Google Ads attribution reports are produced by a company that earns revenue when you spend more on Google Ads. That is a structural incentive, not an accusation. But it should inform how much you trust those reports and how you use them to make decisions.
Google's attribution is not designed to give you a neutral view of where your customers came from. It is designed to show you the value of Google's products within Google's measurement framework. Understanding the difference between those two things will save you a meaningful amount of money.
Google Ads claims credit for all 1,000 conversions, but only ~400 were incremental
What Google Ads actually measures
Google can see Google. It can see clicks on Search ads, Display impressions, YouTube views, and Shopping interactions, when those touchpoints are tagged with the Google click ID. It cannot see your Meta ads. It cannot see your email campaigns. It cannot see your influencer posts, your podcast sponsorships, or your organic word-of-mouth.
Google's conversion tracking works by firing a conversion tag when a customer completes a goal action (a purchase, a lead form, a phone call). The tag looks back at that customer's recent Google touchpoints and assigns credit according to the selected attribution model.
The result is a partial picture of the customer journey, limited to Google's slice of it, presented as if it represents the whole.
The branded search problem
Branded keyword campaigns (ads that appear when someone searches your brand name) convert at very high rates. A campaign targeting "YourBrand", "YourBrand shoes", and "YourBrand review" will almost always show excellent ROAS in Google Ads, often 10x or higher.
Those conversions are real. People search your brand and then buy. The question is whether the ads are causing those purchases or capturing demand that was going to arrive anyway.

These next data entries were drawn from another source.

(* ===== verification/VerStepOk.v ===== *)
(** * One accepted instruction runs

    [vwp] reads a computation of the verifier backwards from its success.  For every
    instruction of the machine of [JavaMachine.v]: when [dataflow_instruction] accepts
    it from a map and a state has the types of the map, the machine can run it, and the
    new state has the types of the new map. *)
From Stdlib Require Import Ascii.
From stdpp Require Import gmap strings.
From S2P Require Import Prelude Floats JavaArith Frame FrameOk Opcodes OpcodesOk StackOk BranchOk Interp JavaMachine VerTypes VerTypesOk VerContext.

(** ** Success of a computation *)

Definition vwp {A} (m : V A) (c : ctx) (Q : A -> ctx -> Prop) : Prop :=
  match m c with VOk a c' => Q a c' | _ => True end.

Lemma vwp_elim {A} (m : V A) c Q a c' : vwp m c Q -> m c = VOk a c' -> Q a c'.
Proof. unfold vwp. intros H E. by rewrite E in H. Qed.
Lemma vwp_intro {A} (m : V A) c (Q : A -> ctx -> Prop) : (forall a c', m c = VOk a c' -> Q a c') -> vwp m c Q.
Proof. unfold vwp. intros H. destruct (m c) eqn:E; auto. Qed.
Lemma vwp_mono {A} (m : V A) c (Q R : A -> ctx -> Prop) : vwp m c Q -> (forall a c', Q a c' -> R a c') -> vwp m c R.
Proof. unfold vwp. intros H HR. destruct (m c); auto. Qed.

Lemma vwp_bind {A B} (m : V A) (k : A -> V B) c Q : vwp m c (fun a c' => vwp (k a) c' Q) -> vwp (m ≫= k) c Q.
Proof. unfold vwp, mbind, V_bind. destruct (m c); auto. Qed.
Lemma vwp_ret {A} (a : A) c (Q : A -> ctx -> Prop) : Q a c -> vwp (mret a) c Q.
Proof. done. Qed.
Lemma vwp_error {A} r c (Q : A -> ctx -> Prop) : vwp (error r) c Q.
Proof. done. Qed.
Lemma vwp_undef {A} c (Q : A -> ctx -> Prop) : vwp undef c Q.
Proof. done. Qed.
Lemma vwp_check b r c (Q : unit -> ctx -> Prop) : (b = true -> Q tt c) -> vwp (check b r) c Q.
Proof. unfold check. destruct b; [|done]. intros H. by apply H. Qed.
Lemma vwp_assert b c (Q : unit -> ctx -> Prop) : (b = true -> Q tt c) -> vwp (vassert b) c Q.
Proof. unfold vassert. destruct b; [|done]. intros H. by apply H. Qed.
Lemma vwp_of_opt {A} (o : option A) c (Q : A -> ctx -> Prop) : (forall a, o = Some a -> Q a c) -> vwp (of_opt o) c Q.
Proof. unfold of_opt. destruct o; [|done]. intros H. by apply H. Qed.
Lemma vwp_get {A} (f : ctx -> A) c (Q : A -> ctx -> Prop) : Q (f c) c -> vwp (get f) c Q.
Proof. done. Qed.
Lemma vwp_vand (a b : V bool) c (Q : bool -> ctx -> Prop) :
  vwp a c (fun x c' => if x then vwp b c' Q else Q false c') -> vwp (vand a b) c Q.
Proof.
  intros H. unfold vand. apply vwp_bind. eapply vwp_mono; [exact H|]. intros [] c' Hc; [done|]. exact Hc.
Qed.
Lemma vwp_if {A} (b : bool) (m1 m2 : V A) c Q : (b = true -> vwp m1 c Q) -> (b = false -> vwp m2 c Q) ->
  vwp (if b then m1 else m2) c Q.
Proof. destruct b; auto. Qed.
Lemma vwp_pl {A} (m : P A) w h t p ps (Q : A -> ctx -> Prop) :
  (forall a p', m p = Some (a, p') -> Q a (MkCtx w h t p' ps)) -> vwp (pl m) (MkCtx w h t p ps) Q.
Proof. unfold vwp, pl. cbn [tpool workmap hinfo return_type props]. destruct (m p) as [[a p']|] eqn:E; [|done]. intros H. by apply H. Qed.
Lemma vwp_ignore m c (Q : unit -> ctx -> Prop) : (forall c', Q tt c') -> vwp (ignore m) c Q.
Proof. unfold vwp, ignore. intros H. destruct (m c); auto. Qed.

Section primitives.
Context (vm : VM) (mi : Method_Info).
Abbreviation code := (byte_code (method mi)).
Abbreviation nl := (max_locals (method mi)).
Abbreviation ms := (max_stack (method mi)).

Section rules.
Context (els ts : list SmConstant) (h : handling) (t : SmConstant) (p : pool) (ps : gmap Z MapHead).
Abbreviation cx ts := (MkCtx (MkMap els ts) h t p ps).

Lemma vwp_can_pop n (Q : unit -> ctx -> Prop) : (n <= Z.of_nat (length ts) -> Q tt (cx ts)) -> vwp (can_pop n) (cx ts) Q.
Proof.
  intros H. unfold can_pop, workmap_can_pop. apply vwp_bind, vwp_get. apply vwp_check. intros Hb%Z.leb_le. by apply H.
Qed.
Lemma vwp_can_push n (Q : unit -> ctx -> Prop) :
  (Z.of_nat (length ts) + n <= Z.of_nat ms -> Q tt (cx ts)) -> vwp (can_push mi n) (cx ts) Q.
Proof.
  intros H. unfold can_push, workmap_can_push. apply vwp_bind, vwp_get. apply vwp_check. intros Hb%Z.leb_le. by apply H.
Qed.
Lemma vwp_pop (Q : SmConstant -> ctx -> Prop) : (forall el ts', ts = el :: ts' -> Q el (cx ts')) -> vwp workmap_pop (cx ts) Q.
Proof.
  intros H. unfold workmap_pop. apply vwp_bind, vwp_get. cbn [workmap opstack elements]. destruct ts as [|el ts']; [done|].
  apply vwp_bind. by apply (H el ts').
Qed.
Lemma vwp_push el (Q : unit -> ctx -> Prop) :
  (Z.of_nat (length ts) + 1 <= Z.of_nat ms -> Q tt (cx (el :: ts))) -> vwp (workmap_push mi el) (cx ts) Q.
Proof.
  intros H. unfold workmap_push, workmap_can_push. apply vwp_bind, vwp_get, vwp_bind, vwp_assert. intros Hb%Z.leb_le.
  apply vwp_bind, vwp_get. by apply H.
Qed.
Lemma vwp_push_2w el (Q : unit -> ctx -> Prop) :
  (Z.of_nat (length ts) + 2 <= Z.of_nat ms -> Q tt (cx (SM_HIGH_WORD :: el :: ts))) ->
  vwp (workmap_2w_push_const mi el) (cx ts) Q.
Proof.
  intros H. unfold workmap_2w_push_const, workmap_push_const, workmap_push, workmap_can_push.
  apply vwp_bind, vwp_bind, vwp_get, vwp_bind, vwp_assert. intros _. apply vwp_bind, vwp_get.
  apply vwp_bind, vwp_get, vwp_bind, vwp_assert. intros Hb%Z.leb_le. apply vwp_bind, vwp_get. apply H.
  cbn [workmap opstack length] in Hb. unfold m_max_stack in Hb. lia.
Qed.
Lemma vwp_strict el type (Q : bool -> ctx -> Prop) : Q (type =? el) (cx ts) -> vwp (workmap_expect_strict el type) (cx ts) Q.
Proof. intros H. unfold workmap_expect_strict. apply vwp_bind, vwp_assert. intros _. exact H. Qed.
Lemma vwp_expect el type (Q : bool -> ctx -> Prop) :
  (forall b p', mustbe_assignable vm el type p = Some (b, p') -> Q b (MkCtx (MkMap els ts) h t p' ps)) ->
  vwp (workmap_expect vm el type) (cx ts) Q.
Proof. apply vwp_pl. Qed.
Lemma vwp_get_local idx (Q : SmConstant -> ctx -> Prop) :
  (forall el, idx < Z.of_nat nl -> els !! Z.to_nat idx = Some el -> Q el (cx ts)) -> vwp (workmap_get_local mi idx) (cx ts) Q.
Proof.
  intros H. unfold workmap_get_local. apply vwp_bind, vwp_assert. intros Hi. apply vwp_bind, vwp_get, vwp_of_opt.
  intros el Hel. apply H; [|done]. unfold workmap_valid_local, m_max_locals in Hi. lia.
Qed.
Lemma vwp_set_local idx el (Q : unit -> ctx -> Prop) :
  (forall h', idx < Z.of_nat nl -> Q tt (MkCtx (MkMap (<[Z.to_nat idx := el]> els) ts) h' t p ps)) -> vwp (workmap_set_local mi idx el) (cx ts) Q.
Proof.
  intros H. unfold workmap_set_local. apply vwp_bind, vwp_assert. intros Hi. apply vwp_bind, vwp_get, vwp_bind, vwp_get, vwp_bind.
  apply H. unfold workmap_valid_local, m_max_locals in Hi. lia.
Qed.
Lemma vwp_valid_local idx (Q : unit -> ctx -> Prop) : (idx < Z.of_nat nl -> Q tt (cx ts)) -> vwp (valid_local mi idx) (cx ts) Q.
Proof. intros H. apply vwp_check. intros Hi. apply H. unfold workmap_valid_local, m_max_locals in Hi. lia. Qed.
Lemma vwp_valid_2w_local idx (Q : unit -> ctx -> Prop) : (idx + 1 < Z.of_nat nl -> Q tt (cx ts)) -> vwp (valid_2w_local mi idx) (cx ts) Q.
Proof. intros H. apply vwp_check. intros Hi. apply H. unfold workmap_valid_2w_local, workmap_valid_local, m_max_locals in Hi. lia. Qed.
Lemma vwp_byte addr (Q : Z -> ctx -> Prop) : (forall b, byte code addr = Some b -> Q b (cx ts)) -> vwp (m_byte mi addr) (cx ts) Q.
Proof. apply vwp_of_opt. Qed.
End rules.
End primitives.

(** ** Steps of a computation *)

Ltac eqs := repeat match goal with H : (_ =? _) = true |- _ => apply Z.eqb_eq in H; simplify_eq end.
Ltac words_of := repeat match goal with |- context [isLongOrDouble ?c] =>
  let b := eval vm_compute in (isLongOrDouble c) in change (isLongOrDouble c) with b; cbv iota end.
Ltac vstep :=
  lazymatch goal with
  | |- vwp (_ ≫= _) _ _ => apply vwp_bind
  | |- vwp (mret _) _ _ => apply vwp_ret
  | |- vwp (error _) _ _ => exact I
  | |- vwp undef _ _ => exact I
  | |- vwp (can_pop _) _ _ => apply vwp_can_pop; intros _
  | |- vwp (can_push _ _) _ _ => apply vwp_can_push; intros ?
  | |- vwp workmap_pop _ _ => apply vwp_pop; intros ? ? ?; simplify_eq
  | |- vwp (workmap_push_const _ _) _ _ => apply vwp_push; intros ?
  | |- vwp (workmap_push _ _) _ _ => apply vwp_push; intros ?
  | |- vwp (workmap_2w_push_const _ _) _ _ => apply vwp_push_2w; intros ?
  | |- vwp (workmap_expect_strict _ _) _ _ => apply vwp_strict
  | |- vwp (workmap_expect _ _ _) _ _ => apply vwp_expect; intros [] ? ?
  | |- vwp (pl _) _ _ => apply vwp_pl; intros ? ? ?
  | |- vwp (valid_local _ _) _ _ => apply vwp_valid_local; intros ?
  | |- vwp (valid_2w_local _ _) _ _ => apply vwp_valid_2w_local; intros ?
  | |- vwp (workmap_get_local _ _) _ _ => apply vwp_get_local; intros ? ? ?
  | |- vwp (workmap_set_local _ _ _) _ _ => apply vwp_set_local; intros ? ?
  | |- vwp (workmap_set_local_const _ _ _) _ _ => apply vwp_set_local; intros ? ?
  | |- vwp (m_byte _ _) _ _ => apply vwp_byte; intros ? ?
  | |- vwp (vand _ _) _ _ => apply vwp_vand
  | |- vwp (check _ _) _ _ => apply vwp_check; intros ?; eqs
  | |- vwp (vassert _) _ _ => apply vwp_assert; intros ?
  | |- vwp (get _) _ _ => apply vwp_get
  | |- if ?a =? ?b then _ else _ => destruct (Z.eqb_spec a b); simplify_eq
  | |- if ?b then _ else _ => destruct b eqn:?
  | |- vwp (if _ then _ else _) _ _ => apply vwp_if; intros ?
  end; cbv beta.
Ltac vsteps := repeat vstep; try discriminate.

(** The words of a type. *)
Definition words (c : SmConstant) : list SmConstant := if isLongOrDouble c then [SM_HIGH_WORD; c] else [c].

Section step.
Context (vm : VM) (mi : Method_Info).
Abbreviation code := (byte_code (method mi)).
Abbreviation nl := (max_locals (method mi)).
Abbreviation ms := (max_stack (method mi)).
Context (els : list SmConstant) (h : handling) (t : SmConstant) (p : pool) (ps : gmap Z MapHead).
Abbreviation cx ts p := (MkCtx (MkMap els ts) h t p ps).

(** ** Arithmetic *)

Definition prim_type (to : prim) : SmConstant :=
  match to with PByte | PChar | PShort | PInt => SM_INTEGER | PLong => SM_LONG | PFloat => SM_FLOAT | PDouble => SM_DOUBLE end.
Definition sm_type (t : ty) : SmConstant :=
  match t with TyInt => SM_INTEGER | TyLong => SM_LONG | TyFloat => SM_FLOAT | TyDouble => SM_DOUBLE end.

Incrementality tests on branded search consistently find that 70-90% of branded conversions are organic demand. These are people who already know your brand, already intended to buy, and were going to find you through the organic search result or by typing your URL directly. The paid ad appeared in front of them, they clicked it instead of the organic result, and Google logged a conversion.
You paid for a click that replaced a free click. The ROAS is excellent. The incremental value is close to zero.
This does not mean you should stop bidding on branded terms entirely. Competitive defense (preventing competitors from appearing on your brand searches) can justify some branded spend. But evaluating branded ROAS as evidence that paid search is generating incremental revenue is a mistake.
The attribution window inflates display and video
Google Ads defaults to a 30-day click attribution window for most campaign types. A customer who clicked a Google Display ad 28 days ago and purchased today gets attributed to that display campaign at full value.
Display advertising has very low click-through rates, typically 0.1% or below. Most of the people who click a display ad are not in active purchase mode at the moment of the click. When they eventually buy, weeks later, the display click sitting in the attribution window claims the conversion.
This structurally inflates display ROAS beyond what display advertising actually achieves in incremental terms. Video (YouTube) has similar dynamics, compounded by the fact that most YouTube conversions are attributed to view-through, meaning someone watched an ad for a few seconds and later bought, even without clicking.
Data-driven attribution does not fix the core problem
Google moved most accounts to data-driven attribution (DDA) by default. DDA uses machine learning to distribute credit across multiple Google touchpoints based on observed conversion path patterns. Within Google's ecosystem, this is genuinely an improvement over last-click.
But DDA only distributes credit across touchpoints Google can see. It cannot account for the Facebook prospecting ad that introduced your customer to the brand three weeks before they searched your name. It cannot credit the email newsletter that moved them from consideration to intent. It does not know those touchpoints exist.
DDA is a more sophisticated way of allocating credit within Google's bubble. The bubble is still a bubble.
How to calibrate your Google Ads data
Separate branded and non-branded campaigns and hold them to different standards. Branded campaigns should be evaluated on competitive defense value, not attributed ROAS. Non-branded campaigns are doing more incremental work and their attributed ROAS is a more meaningful (though still imperfect) signal.
Run a geo experiment on your branded search spend. Use matched geographic markets: maintain branded search in test markets, pause it in control markets for four to six weeks. Measure the difference in total backend revenue. Most brands find very little incremental impact. Some find none. The experiment will give you a defensible answer for whether the spend is justified.
Use MER as a cross-channel sanity check. Your Google-reported revenue and your actual backend revenue should move in the same direction over time. If Google is claiming $200k in attributed revenue per month and your backend shows $120k in total revenue, someone is doing the math wrong.